WORK REQUIRED:
Below are the entries. Transcribe exactly the lines from the one with "Definition scan_exponent (m1" through the one with "match n with", ends included, and leave out all others.

/---

(** An exponent part [e[sign]digits] (the marker being one of [m1],
    [m2]); it is read only when a digit follows. *)
Definition scan_exponent (m1 m2 : ascii) (s : string) : Z * string :=
  match s with
  | String c s' =>
      if Ascii.eqb c m1 || Ascii.eqb c m2 then
        let '(neg, s2) := scan_sign s' in
        let '(v, n, rest) := scan_digits 0 s2 in
        match n with
        | O => (0%Z, s)
        | S _ => ((if neg : bool then - Z.of_N v else Z.of_N v)%Z, rest)
        end
      else (0%Z, s)
  | EmptyString => (0%Z, s)
  end.

(** The [n-char-sequence] of [nan(...)]: digits, letters, underscore. *)
Fixpoint skip_nchars (s : string) : string :=
  match s with
  | String c s' =>
      if isdigit c || isalpha c || Ascii.eqb c "_" then skip_nchars s'
      else s
  | EmptyString => s
  end.

(** A decimal floating constant: digits with an optional radix
    character (at least one digit in all) and an optional exponent. *)
Definition scan_decimal (neg : bool) (s : string)
  : option (strtod_value * string) :=
  let '(m1, n1, r1) := scan_digits 0 s in
  let '(m2, n2, r2) :=
    match r1 with
    | String "." r => scan_digits m1 r
    | _ => (m1, 0, r1)
    end in
  match n1 + n2 with
  | O => None
  | S _ =>
      let '(e, r3) := scan_exponent "e" "E" r2 in
      Some (Decimal neg m2 (e - Z.of_nat n2), r3)
  end.

(** A hexadecimal floating constant, after its [0x] prefix. *)
Definition scan_hexadecimal (neg : bool) (s : string)
  : option (strtod_value * string) :=
  let '(m1, n1, r1) := scan_xdigits 0 s in
  let '(m2, n2, r2) :=
    match r1 with
    | String "." r => scan_xdigits m1 r
    | _ => (m1, 0, r1)
    end in
  match n1 + n2 with
  | O => None
  | S _ =>
      let '(e, r3) := scan_exponent "p" "P" r2 in
      Some (Hexadecimal neg m2 (e - 4 * Z.of_nat n2), r3)
  end.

\---

OUTPUT:
Definition scan_exponent (m1 m2 : ascii) (s : string) : Z * string :=
  match s with
  | String c s' =>
      if Ascii.eqb c m1 || Ascii.eqb c m2 then
        let '(neg, s2) := scan_sign s' in
        let '(v, n, rest) := scan_digits 0 s2 in
        match n with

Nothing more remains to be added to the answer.